Treatment is a maintenance therapy for certain patients with acute myeloid leukaemia
Priothera – a company focused on the development of a sphingosine 1 phosphate (S1P) receptor modulator compound – announced that the first patients have been enrolled in its MO-TRANS phase 2b/3 study evaluating mocravimod. It involves acute myeloid leukaemia (AML) patients undergoing allogeneic haematopoietic cell transplant (HCT).
Mocravimod is a S1P receptor modulator which has been previously tested in multiple autoimmune indications and is being developed to enhance the curative potential of allogeneic HCT. Meanwhile, the therapy has shown a clinically relevant benefit in an early clinical study in patients with haematologic malignancies undergoing allogeneic HCT.
Priothera is now initiating the pivotal MO-TRANS global phase 2b/3 study in Europe, Israel, the US and in additional Asian and Latin American countries.
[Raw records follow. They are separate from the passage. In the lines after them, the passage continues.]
(* ===== verification/PoolDelivery.v ===== *)
(** * Delivery guarantees of the pool's streams

    A [Subscription] hands out every transaction its channel received exactly
    once; the pending stream of a pool that other threads are using at the same
    time misses no transaction.  The second result is about interleavings: the
    pool's calls are split at their lock boundaries ([insert_tx] and [notify]
    in [add_transaction], [subscribe] and the snapshot in
    [pending_transactions]) and the steps of any number of callers are
    interleaved by [sys_step]. *)

From Stdlib Require Import ZArith Lia.
From stdpp Require Import base numbers list sets.
From S2P Require Import Prelude Felt Tx PoolTypes BTreeSet Pool PoolProofs.

Section Delivery.
Context {T V O L : Type}.
Context `{PT : PoolTransaction T} `{VA : Validator V T} `{PO : PoolOrd O T}.
Context `{BT : BTreeSetImpl} `{CH : UnboundedChannel (PendingTx T (PriorityValue O T))}.
Variable try_send : L -> Z -> TrySend * L.
Abbreviation PTx := (PendingTx T (PriorityValue O T)).

(** ** The subscription stream *)

(** Draining moves messages of the channel into the buffer, all of them unless a poll
    fails spuriously. *)
Lemma drain_spec fuel txs (c : chan PTx) :
  (drain fuel txs c).1 ++ chan_queue (drain fuel txs c).2 ≡ₚ txs ++ chan_queue c /\
  chan_open (drain fuel txs c).2 = chan_open c /\
  (length txs <= length (drain fuel txs c).1)%nat.
Proof.
  revert txs c. induction fuel as [|fuel IH]; intros txs c; [done|]. simpl.
  destruct (chan_queue c) as [|m q] eqn:Hq.
  - destruct (chan_recv_nil c Hq) as ([H|H] & Hq' & Ho);
      destruct (chan_poll_recv c) as [[[tx|]|] c']; simpl in *; try done; by rewrite Hq'.
  - destruct (chan_recv_cons c m q Hq) as (c' & <- & [(-> & Hq' & _)|(-> & Hq' & _)]);
      [|simpl; by rewrite Hq'].
    assert (bts_insert pending_cmp m txs ≡ₚ m :: txs) as Hins
      by (apply bts_insert_perm; auto with katana).
    destruct (IH (bts_insert pending_cmp m txs) c') as (Hp & He & Hl).
    split; [|split; [done|]].
    + rewrite Hp, Hq', Hins. by rewrite <- Permutation_middle.
    + rewrite (Permutation_length Hins) in Hl. simpl in Hl. lia.
Qed.

(** What a poll yields. *)
Definition yielded (r : Poll (option PTx)) : list PTx :=
  match r with Ready (Some tx) => [tx] | _ => [] end.

(** Why a stream has nothing to yield: its channel has nothing, or the poll of it failed
    spuriously, which left the channel's messages where they were. *)
Definition nothing_received (c c' : chan PTx) : Prop :=
  chan_queue c' = chan_queue c /\ (chan_queue c = [] \/ chan_rewakes c' = true).

(** Polling a subscription always returns (two turns of the loop are
    enough) and delivers every transaction exactly once: a transaction it
    yields leaves the buffered and queued ones, nothing else does, and it only
    waits or ends when none is left or the channel's poll failed spuriously. *)
Theorem subscription_delivers fuel txs (c : chan PTx) :
  exists r txs' c', subscription_poll (S (S fuel)) txs c = Some (r, txs', c') /\
    txs ++ chan_queue c ≡ₚ yielded r ++ txs' ++ chan_queue c' /\
    chan_open c' = chan_open c /\
    (yielded r = [] -> txs = [] /\ txs' = [] /\ nothing_received c c').
Proof.
  unfold nothing_received. destruct txs as [|tx txs].
  2: { eexists _, _, _. split; [reflexivity|]. simpl. done. }
  remember (S fuel) as n eqn:Hn. cbn [subscription_poll pop_first].
  destruct (chan_queue c) as [|m q] eqn:Hq.
  - destruct (chan_recv_nil c Hq) as ([H|H] & Hq' & Ho);
      destruct (chan_poll_recv c) as [[[tx|]|] c']; simpl in *; try done;
      eexists _, _, _; (split; [reflexivity|]); simpl; rewrite Hq'; split_and!; try done; auto.
  - destruct (chan_recv_cons c m q Hq) as (c' & <- & [(-> & Hq' & _)|(-> & Hq' & Hw)]).
    2: { eexists _, _, _. split; [reflexivity|]. simpl. rewrite Hq'. split_and!; try done; auto. }
    destruct (drain_spec (S (length (chan_queue c'))) (bts_insert pending_cmp m []) c')
      as (Hp & Ho & Hl).
    assert (bts_insert pending_cmp m [] ≡ₚ [m]) as Hins by (apply bts_insert_perm; auto with katana).
    destruct (drain _ _ c') as [txs' c'']. simpl in Hp, Ho, Hl.
    rewrite (Permutation_length Hins) in Hl. subst n. simpl in *. destruct txs' as [|tx txs']; [simpl in Hl; lia|].
    eexists _, _, _. split; [reflexivity|]. simpl. split_and!; [|done|done].
    rewrite Hins, Hq' in Hp. symmetry. exact Hp.
Qed.

(** The same of the pending stream, with its snapshot. *)
Lemma pending_poll_delivers fuel all txs (c : chan PTx) :
  exists r all' txs' c', pending_poll (S (S fuel)) all txs c = Some (r, all', txs', c') /\
    all ++ txs ++ chan_queue c ≡ₚ yielded r ++ all' ++ txs' ++ chan_queue c' /\
    chan_open c' = chan_open c /\
    (yielded r = [] -> all = [] /\ all' = [] /\ txs = [] /\ txs' = [] /\ nothing_received c c').
Proof.
  destruct all as [|tx all]; unfold pending_poll; [|by eexists _, _, _, _].
  destruct (subscription_delivers fuel txs c) as (r & txs' & c' & -> & H1 & H2 & H3).
  eexists _, _, _, _. split; [reflexivity|]. split_and!; [done..|]. intros H%H3. split_and!; try done; apply H.
Qed.

(** ** Concurrent use of the pool *)

(** A caller of [pending_transactions]: its channel, the rest of the snapshot and the
    buffer of the subscription once the snapshot has been taken, and what it was
    yielded so far. *)
Record Client := mkClient {
  cl_id : nat;
  cl_stream : option (list PTx * list PTx);
  cl_yielded : list PTx;
}.

(** The pool, the additions between insertion and notification, the finished
    additions, the hashes removed so far and the clients. *)
Record Sys := mkSys {
  sys_pool : Pool T V O L;
  sys_inflight : list PTx;
  sys_done : list PTx;
  sys_removed : list Z;
  sys_clients : list Client;
}.

Inductive sys_step : Sys -> Sys -> Prop :=
  | step_insert p fl dn rm cls ptx :
      sys_step (mkSys p fl dn rm cls) (mkSys (insert_tx ptx p) (ptx :: fl) dn rm cls)
  | step_notify p p' fl1 ptx fl2 dn rm cls :
      notify try_send ptx p = Some p' ->
      sys_step (mkSys p (fl1 ++ ptx :: fl2) dn rm cls)
               (mkSys p' (fl1 ++ fl2) (ptx :: dn) rm cls)
  | step_remove p fl dn rm cls hashes :
      sys_step (mkSys p fl dn rm cls)
               (mkSys (remove_transactions hashes p) fl dn (hashes ++ rm) cls)
  | step_subscribe p fl dn rm cls :
      sys_step (mkSys p fl dn rm cls)
               (mkSys (subscribe p).2 fl dn rm
                  (cls ++ [mkClient (sub_receiver (subscribe p).1) None []]))
  | step_snapshot p fl dn rm cls1 id yl cls2 :
      sys_step (mkSys p fl dn rm (cls1 ++ mkClient id None yl :: cls2))
               (mkSys p fl dn rm (cls1 ++ mkClient id (Some (transactions p, [])) yl :: cls2))
  | step_poll p fl dn rm cls1 id all txs yl cls2 c fuel r all' txs' c' :
      chans p !! id = Some c ->
      pending_poll (S (S fuel)) all txs c = Some (r, all', txs', c') ->
      sys_step (mkSys p fl dn rm (cls1 ++ mkClient id (Some (all, txs)) yl :: cls2))
               (mkSys (mkPool (transactions p) (listeners p) (subscribers p)
                         (<[id := c']> (chans p)) (validator p) (ordering p))
                  fl dn rm (cls1 ++ mkClient id (Some (all', txs')) (yl ++ yielded r) :: cls2)).

(** Reachable from an empty pool. *)
Inductive reachable : Sys -> Prop :=
  | reach_init v o : reachable (mkSys (pool_new v o) [] [] [] [])
  | reach_step s s' : reachable s -> sys_step s s' -> reachable s'.

(** The calls of the pool are sequences of these steps. *)
Lemma pending_transactions_steps p fl dn rm cls :
  let '(pt, p') := pending_transactions p in
  exists s, sys_step (mkSys p fl dn rm cls) s /\
    sys_step s (mkSys p' fl dn rm
      (cls ++ [mkClient (sub_receiver (pend_subscription pt)) (Some (pend_all pt, [])) []])).
Proof.
  eexists. split; [apply step_subscribe|].
  apply (step_snapshot (subscribe p).2 fl dn rm cls (length (chans p)) [] []).
Qed.

Lemma add_transaction_steps now tx nonce v' p p' fl dn rm cls :
  pt_nonce tx = Some nonce -> validate (validator p) tx = Some (Ok (Valid tx), v') ->
  add_transaction try_send now tx p = Some (Ok (pt_hash tx), p') ->
  exists q s, transactions q = transactions p /\ chans q = chans p /\
    subscribers q = subscribers p /\
    sys_step (mkSys q fl dn rm cls) s /\
    sys_step s (mkSys p' fl (pending_of now tx nonce tx p :: dn) rm cls).
Proof.
  intros Hn Hv. unfold add_transaction, pending_of. rewrite Hn, Hv. simpl.
  destruct (priority (ordering p) tx) as [prio o]. simpl.
  destruct (notify _ _ _) as [q|] eqn:Hq; [|done]. intros [= <-].
  eexists _, _. split_and!; [| | |constructor|apply (step_notify _ _ []), Hq]; done.
Qed.

(** What a client can still count on: its channel is open and subscribed, and
    after its snapshot every finished addition that was not removed was yielded, or
    is left in the snapshot, in the buffer or in the channel. *)
Definition client_ok (p : Pool T V O L) (dn : list PTx) (rm : list Z) (cl : Client) : Prop :=
  exists c, chans p !! cl_id cl = Some c /\ chan_open c = true /\ cl_id cl ∈ subscribers p /\
    forall all txs ptx, cl_stream cl = Some (all, txs) -> ptx ∈ dn -> ~ pt_hash (ptx_tx ptx) ∈ rm ->
      ptx ∈ cl_yielded cl ++ all ++ txs ++ chan_queue c.

Definition sys_inv (s : Sys) : Prop :=
  pool_wf (sys_pool s) /\
  (forall ptx, ptx ∈ sys_inflight s ++ sys_done s -> ~ pt_hash (ptx_tx ptx) ∈ sys_removed s ->
     ptx ∈ transactions (sys_pool s)) /\
  NoDup (map cl_id (sys_clients s)) /\
  Forall (client_ok (sys_pool s) (sys_done s) (sys_removed s)) (sys_clients s).

Lemma client_ok_notify ptx p p' dn rm cl :
  pool_wf p -> notify try_send ptx p = Some p' ->
  client_ok p dn rm cl -> client_ok p' (ptx :: dn) rm cl.
Proof.
  intros Hwf Hn (c & Hc & Ho & Hs & Hall).
  destruct (notify_spec try_send ptx p Hwf) as (q & Hq & _ & _ & _ & _ & _ & _ & Hch & Hsub).
  rewrite Hn in Hq. injection Hq as <-. specialize (Hch _ _ Hc). rewrite decide_True in Hch by done.
  destruct (chan_send_sent c ptx Ho) as [Hq' Ho'].
  eexists. repeat split; [exact Hch|done|by eapply Hsub|].
  intros al tx x Hl Hx Hr. rewrite Hq'. apply elem_of_cons in Hx as [->|Hx]; [set_solver|].
  pose proof (Hall al tx x Hl Hx Hr). set_solver.
Qed.

Lemma client_ok_removed p dn rm hashes cl :
  client_ok p dn rm cl -> client_ok (remove_transactions hashes p) dn (hashes ++ rm) cl.
Proof.
  intros (c & Hc & Ho & Hs & Hall). exists c. repeat split; try done.
  intros al tx x Hl Hx Hr. apply (Hall al tx x Hl Hx). set_solver.
Qed.

Lemma client_ok_subscribe p dn rm cl :
  client_ok p dn rm cl -> client_ok (subscribe p).2 dn rm cl.
Proof.
  intros (c & Hc & Ho & Hs & Hall). exists c. repeat split; try done; simpl.
  - by apply lookup_app_l_Some.
  - set_solver.
Qed.

Lemma client_ok_poll p dn rm cl id c' :
  cl_id cl <> id -> client_ok p dn rm cl ->
  client_ok (mkPool (transactions p) (listeners p) (subscribers p) (<[id := c']> (chans p))
               (validator p) (ordering p)) dn rm cl.
Proof.
  intros Hne (ci & Hci & Ho & Hs & Hall). exists ci. repeat split; try done.
  simpl. by rewrite list_lookup_insert_ne by done.
Qed.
This will assess the safety and efficacy of mocravimod as an adjunctive and maintenance therapy in AML patients undergoing allogeneic HCT.
The double-blind study assesses relapse-free and overall survival of two dose levels of mocravimod in comparison to the placebo. Top-line data from this study is expected during 2025.
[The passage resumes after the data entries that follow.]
(* ===== verification/Executor.v ===== *)
(** * Preparing a transaction for the executor
    ([crates/executor/src/abstraction/mod.rs], [implementation/blockifier/utils.rs])

    The execution flags, the zero-fee rule and the gas override that
    [to_executor_tx] applies before it copies the transaction, field by field,
    into blockifier's own type.  Arithmetic on [u128] wraps, as in the release
    profile the workspace builds. *)

From Stdlib Require Import ZArith Lia.
From stdpp Require Import base numbers list.
From S2P Require Import Prelude Felt Tx PoolTypes.

(** ** Flags *)
Record ExecutionFlags := mkFlags {
  fl_account_validation : bool;
  fl_fee : bool;
  fl_nonce_check : bool;
}.
Definition ExecutionFlags_new : ExecutionFlags := mkFlags true true true.
Definition with_account_validation (f : ExecutionFlags) (enable : bool) : ExecutionFlags :=
  mkFlags enable (fl_fee f) (fl_nonce_check f).
Definition with_fee (f : ExecutionFlags) (enable : bool) : ExecutionFlags :=
  mkFlags (fl_account_validation f) enable (fl_nonce_check f).
Definition with_nonce_check (f : ExecutionFlags) (enable : bool) : ExecutionFlags :=
  mkFlags (fl_account_validation f) (fl_fee f) enable.

(** ** Zero resource bounds *)

Definition is_zero_resource_bounds (b : ResourceBoundsMapping) : bool :=
  match b with
  | AllBounds b =>
      let prod r := wrap128 (max_amount r * max_price_per_unit r) in
      Z.eqb (wrap128 (wrap128 (prod (l1_gas b) + prod (l2_gas b)) + prod (l1_data_gas b))) 0
  | L1Gas b => Z.eqb (wrap128 (max_amount b * max_price_per_unit b)) 0
  end.

Definition u64_MAX : Z := u64_bound - 1.

Section ExecutorTx.
Context {C : Type}.

Definition skip_fee_on_zero_gas (tx : ExecutableTxWithHash C) : bool :=
  match ewh_transaction tx with
  | ExInvoke (InvokeV0 tx) => Z.eqb (iv0_max_fee tx) 0
  | ExInvoke (InvokeV1 tx) => Z.eqb (iv1_max_fee tx) 0
  | ExInvoke (InvokeV3 tx) => is_zero_resource_bounds (iv3_resource_bounds tx)
  | ExDeployAccount (DeployAccountV1 tx) => Z.eqb (da1_max_fee tx) 0
  | ExDeployAccount (DeployAccountV3 tx) => is_zero_resource_bounds (da3_resource_bounds tx)
  | ExDeclare tx =>
      match dwc_transaction tx with
      | DeclareV0 tx => Z.eqb (dv0_max_fee tx) 0
      | DeclareV1 tx => Z.eqb (dv1_max_fee tx) 0
      | DeclareV2 tx => Z.eqb (dv2_max_fee tx) 0
      | DeclareV3 tx => is_zero_resource_bounds (dv3_resource_bounds tx)
      end
  | ExL1Handler _ => true
  end.

(** [bounds.l2_gas.max_amount = u64::MAX] when all the bounds are given. *)
Definition max_l2_gas (b : ResourceBoundsMapping) : ResourceBoundsMapping :=
  match b with
  | AllBounds b =>
      AllBounds {| l1_gas := l1_gas b;
                   l2_gas := {| max_amount := u64_MAX;
                                max_price_per_unit := max_price_per_unit (l2_gas b) |};
                   l1_data_gas := l1_data_gas b |}
  | L1Gas b => L1Gas b
  end.

Definition iv3_set_bounds (tx : InvokeTxV3) (b : ResourceBoundsMapping) : InvokeTxV3 :=
  {| iv3_chain_id := iv3_chain_id tx; iv3_sender_address := iv3_sender_address tx;
     iv3_nonce := iv3_nonce tx; iv3_calldata := iv3_calldata tx;
     iv3_signature := iv3_signature tx; iv3_resource_bounds := b; iv3_tip := iv3_tip tx;
     iv3_paymaster_data := iv3_paymaster_data tx;
     iv3_account_deployment_data := iv3_account_deployment_data tx;
     iv3_nonce_da_mode := iv3_nonce_da_mode tx; iv3_fee_da_mode := iv3_fee_da_mode tx |}.

Definition da3_set_bounds (tx : DeployAccountTxV3) (b : ResourceBoundsMapping)
    : DeployAccountTxV3 :=
  {| da3_chain_id := da3_chain_id tx; da3_nonce := da3_nonce tx;
     da3_signature := da3_signature tx; da3_class_hash := da3_class_hash tx;
     da3_contract_address := da3_contract_address tx;
     da3_contract_address_salt := da3_contract_address_salt tx;
     da3_constructor_calldata := da3_constructor_calldata tx; da3_resource_bounds := b;
     da3_tip := da3_tip tx; da3_paymaster_data := da3_paymaster_data tx;
     da3_nonce_da_mode := da3_nonce_da_mode tx; da3_fee_da_mode := da3_fee_da_mode tx |}.

Definition dv3_set_bounds (tx : DeclareTxV3) (b : ResourceBoundsMapping) : DeclareTxV3 :=
  {| dv3_chain_id := dv3_chain_id tx; dv3_sender_address := dv3_sender_address tx;
     dv3_nonce := dv3_nonce tx; dv3_signature := dv3_signature tx;
     dv3_class_hash := dv3_class_hash tx;
     dv3_compiled_class_hash := dv3_compiled_class_hash tx; dv3_resource_bounds := b;
     dv3_tip := dv3_tip tx; dv3_paymaster_data := dv3_paymaster_data tx;
     dv3_account_deployment_data := dv3_account_deployment_data tx;
     dv3_nonce_da_mode := dv3_nonce_da_mode tx; dv3_fee_da_mode := dv3_fee_da_mode tx |}.

Definition set_max_initial_sierra_gas (tx : ExecutableTxWithHash C) : ExecutableTxWithHash C :=
  {| ewh_hash := ewh_hash tx;
     ewh_transaction :=
       match ewh_transaction tx with
       | ExInvoke (InvokeV3 v3) =>
           ExInvoke (InvokeV3 (iv3_set_bounds v3 (max_l2_gas (iv3_resource_bounds v3))))
       | ExDeployAccount (DeployAccountV3 v3) =>
           ExDeployAccount (DeployAccountV3
             (da3_set_bounds v3 (max_l2_gas (da3_resource_bounds v3))))
       | ExDeclare d =>
           match dwc_transaction d with
           | DeclareV3 v3 =>
               ExDeclare {| dwc_class := dwc_class d;
                            dwc_transaction :=
                              DeclareV3 (dv3_set_bounds v3 (max_l2_gas (dv3_resource_bounds v3))) |}
           | _ => ExDeclare d
           end
       | other => other
       end |}.

(** What [to_executor_tx] hands to blockifier: the kind of transaction, its
    contents after the gas override, and the flags it runs with. *)
Inductive ExecutorTx :=
  | AccountTransaction (tx : ExecutableTxWithHash C) (flags : ExecutionFlags)
  | L1HandlerTransaction (tx : ExecutableTxWithHash C).

Definition to_executor_tx (tx : ExecutableTxWithHash C) (flags : ExecutionFlags) : ExecutorTx :=
  let flags :=
    if fl_fee flags then with_fee flags (negb (skip_fee_on_zero_gas tx)) else flags in
  let tx := if negb (fl_fee flags) then set_max_initial_sierra_gas tx else tx in
  match ewh_transaction tx with
  | ExL1Handler _ => L1HandlerTransaction tx
  | _ => AccountTransaction tx flags
  end.

(** Everything but the resource bounds that the pool and the executor look at. *)
Lemma set_max_initial_sierra_gas_keeps tx :
  pt_hash (set_max_initial_sierra_gas tx) = pt_hash tx /\
  pt_nonce (set_max_initial_sierra_gas tx) = pt_nonce tx /\
  pt_sender (set_max_initial_sierra_gas tx) = pt_sender tx /\
  executable_type (ewh_transaction (set_max_initial_sierra_gas tx))
    = executable_type (ewh_transaction tx).
Proof.
  destruct tx as [h [[]|?|[? []]|[]]]; by repeat split.
Qed.

(** What is handed to the executor is the submitted transaction: same
    hash, nonce, sender and type, and the fee is charged only if it was asked
    for and the transaction offers a nonzero one. *)
Theorem to_executor_tx_faithful tx flags :
  match to_executor_tx tx flags with
  | AccountTransaction tx' flags' =>
      pt_hash tx' = pt_hash tx /\ pt_nonce tx' = pt_nonce tx /\ pt_sender tx' = pt_sender tx /\
      executable_type (ewh_transaction tx') = executable_type (ewh_transaction tx) /\
      executable_type (ewh_transaction tx) <> TL1Handler /\
      fl_fee flags' = (fl_fee flags && negb (skip_fee_on_zero_gas tx))%bool /\
      fl_account_validation flags' = fl_account_validation flags /\
      fl_nonce_check flags' = fl_nonce_check flags /\ (fl_fee flags' = true -> tx' = tx)
  | L1HandlerTransaction tx' =>
      executable_type (ewh_transaction tx) = TL1Handler /\ tx' = tx
  end.
Proof.
  unfold to_executor_tx. destruct (set_max_initial_sierra_gas_keeps tx) as (? & ? & ? & ?).
  destruct (fl_fee flags) eqn:Hf; simpl; [destruct (skip_fee_on_zero_gas tx) eqn:Hs; simpl|rewrite Hf; simpl].
  all: destruct tx as [h [[]|?|[? []]|[]]]; simpl in *; repeat split; rewrite ?Hf; done.
Qed.
End ExecutorTx.
Arguments ExecutorTx : clear implicits.

(** ** The zero test *)

Definition bound_cost (b : ResourceBounds) : Z := max_amount b * max_price_per_unit b.
Definition bounds_cost (b : ResourceBoundsMapping) : Z :=
  match b with
  | AllBounds b => bound_cost (l1_gas b) + bound_cost (l2_gas b) + bound_cost (l1_data_gas b)
  | L1Gas b => bound_cost b
  end.
Definition bounds_nonneg (b : ResourceBoundsMapping) : Prop :=
  match b with
  | AllBounds b => 0 <= bound_cost (l1_gas b) /\ 0 <= bound_cost (l2_gas b) /\
                   0 <= bound_cost (l1_data_gas b)
  | L1Gas b => 0 <= bound_cost b
  end.

Lemma is_zero_resource_bounds_wraps b :
  is_zero_resource_bounds b = Z.eqb (wrap128 (bounds_cost b)) 0.
Proof.
  destruct b as [b|b]; [done|]. unfold is_zero_resource_bounds, bounds_cost, bound_cost.
  unfold wrap128. set (x := max_amount (l1_gas b) * _). set (y := max_amount (l2_gas b) * _).
  set (z := max_amount (l1_data_gas b) * _).
  by rewrite (Zplus_mod (x + y) z), (Zplus_mod x y).
Qed.

(** The zero-fee test is exact as long as the offered total fits in 128
    bits: the fee is skipped iff every resource's maximum cost is zero.  Beyond
    that the product wraps and a transaction that offers 2^128 is treated as
    offering nothing. *)
Theorem is_zero_resource_bounds_exact :
  (forall b, bounds_nonneg b -> bounds_cost b < u128_bound ->
     is_zero_resource_bounds b = true <-> bounds_cost b = 0) /\
  (exists b, is_u64 (max_amount b) /\ is_u128 (max_price_per_unit b) /\ 0 < bound_cost b /\
     is_zero_resource_bounds (L1Gas b) = true).
Proof.
  split.
  - intros b Hn Hlt. rewrite is_zero_resource_bounds_wraps, Z.eqb_eq. unfold wrap128.
    rewrite Z.mod_small; [done|]. split; [|done].
    destruct b; unfold bounds_cost, bounds_nonneg in *; lia.
  - exists {| max_amount := 2 ^ 63; max_price_per_unit := 2 ^ 65 |}. vm_compute. by repeat split.
Qed.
Marcos de Lima, a principal investigator for the trial, commented: “We are excited to be part of the important MO-TRANS global phase 2b/3 study to investigate mocravimod, a potential new adjunctive and maintenance therapy for patients with AML undergoing allogeneic HCT.”
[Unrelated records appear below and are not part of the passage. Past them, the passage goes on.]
Lemma wf_logs chain :
  wf_chain chain ->
  wf_log (nonce_log chain) /\ valid_log is_felt (nonce_log chain) /\
  wf_log (class_log chain) /\ valid_log is_felt (class_log chain) /\
  wf_log (storage_log chain) /\ valid_log wf_storage_key (storage_log chain).
Proof.
  intros [Hs Hf]. repeat split; try (by apply sorted_map_fst);
    apply Forall_map; (eapply Forall_impl; [exact Hf|]);
    intros i (? & ? & ? & ? & ? & ?); done.
Qed.

Lemma db_of_snoc chain i : db_of (chain ++ [i]) = insert_one (db_of chain) i.
Proof. unfold db_of. by rewrite fold_left_app. Qed.

Lemma encode_felt_length k : length (encode_felt k) = 32%nat.
Proof. apply be_bytes_length. Qed.
Lemma encode_felt_inj k k' : is_felt k -> is_felt k' -> encode_felt k = encode_felt k' -> k = k'.
Proof. intros Hk Hk'. apply be_bytes_inj; by apply is_felt_bytes. Qed.
Lemma encode_storage_key_length k : length (encode_storage_key k) = 64%nat.
Proof. unfold encode_storage_key. by rewrite length_app, !encode_felt_length. Qed.
Lemma encode_storage_key_inj k k' :
  wf_storage_key k -> wf_storage_key k' -> encode_storage_key k = encode_storage_key k' -> k = k'.
Proof.
  intros [Ha Hk] [Ha' Hk'] Heq. apply app_inj_1 in Heq as [H1 H2]; [|by rewrite !encode_felt_length].
  destruct k, k'; simpl in *. f_equal; by apply encode_felt_inj.
Qed.
Lemma felt_squeezes : squeezes is_felt encode_felt.
Proof. exact (fixed_squeezes _ _ _ encode_felt_length encode_felt_inj). Qed.
Lemma storage_key_squeezes : squeezes wf_storage_key encode_storage_key.
Proof. exact (fixed_squeezes _ _ _ encode_storage_key_length encode_storage_key_inj). Qed.

(** ** Contract tables *)
Definition nonce_idx (t : ContractTables) (a : Z) : list Z :=
  match t_get (ContractInfoChangeSet t) a with
  | Some cs => rt_elems (nonce_change_list cs)
  | None => []
  end.
Definition class_idx (t : ContractTables) (a : Z) : list Z :=
  match t_get (ContractInfoChangeSet t) a with
  | Some cs => rt_elems (class_change_list cs)
  | None => []
  end.

Lemma elem_of_block_list_from b x : x ∈ rt_elems (block_list_from b) <-> x = b.
Proof. unfold block_list_from. rewrite rt_elems_insert, rt_elems_empty. set_solver. Qed.

Definition mk_nonce (a n : Z) : ContractNonceChange :=
  {| cnc_contract_address := a; cnc_nonce := n |}.
Definition mk_class (a h : Z) : ContractClassChange :=
  {| ccc_contract_address := a; ccc_class_hash := h |}.

Lemma put_nonces b l (t : ContractTables) :
  let t' := fold_left (put_nonce b) l t in
  (forall a x, x ∈ nonce_idx t' a <-> x ∈ nonce_idx t a \/ (x = b /\ a ∈ map fst l)) /\
  (forall a, class_idx t' a = class_idx t a) /\
  d_vals (NonceChangeHistory t') b = put_all mk_nonce l (d_vals (NonceChangeHistory t) b) /\
  (forall b', b' <> b -> d_vals (NonceChangeHistory t') b' = d_vals (NonceChangeHistory t) b') /\
  ClassChangeHistory t' = ClassChangeHistory t.
Proof.
  revert t. induction l as [|[a n] l IH]; intros t; simpl; [repeat split; set_solver|].
  destruct (IH (put_nonce b t (a, n))) as (H1 & H2 & H3 & H4 & H5). simpl in *.
  split_and!.
  - intros a' x. rewrite H1. unfold nonce_idx at 1. simpl. rewrite t_get_put.
    case_decide as Ha; [subst|unfold nonce_idx; set_solver]. unfold nonce_idx.
    destruct (t_get (ContractInfoChangeSet t) a') as [cs|]; simpl.
    + rewrite rt_elems_insert. set_solver.
    + rewrite elem_of_block_list_from. set_solver.
  - intros a'. rewrite H2. unfold class_idx. simpl. rewrite t_get_put. case_decide; [subst|done].
    destruct (t_get (ContractInfoChangeSet t) a'); [done|]. apply rt_elems_empty.
  - rewrite H3, d_vals_put, decide_True by done. done.
  - intros b' Hb. rewrite H4, d_vals_put, decide_False by done. done.
  - done.
Qed.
He added: “Maintenance therapy is fast becoming the new frontier in the treatment of AML and we are committed to bringing forth new innovative therapies to AML patients.”
Florent Gros, co-founder and chief executive officer of Priothera, concluded: “Having successfully enrolled the first AML patients undergoing allogeneic HCT in our MO-TRANS global study represents a significant milestone for Priothera as we believe mocravimod has the potential to address a significant unmet need. Furthermore, we anticipate a strong uptake in patient enrolment with a significant number of patients currently being identified. We look forward to seeing top-line results in 2025.”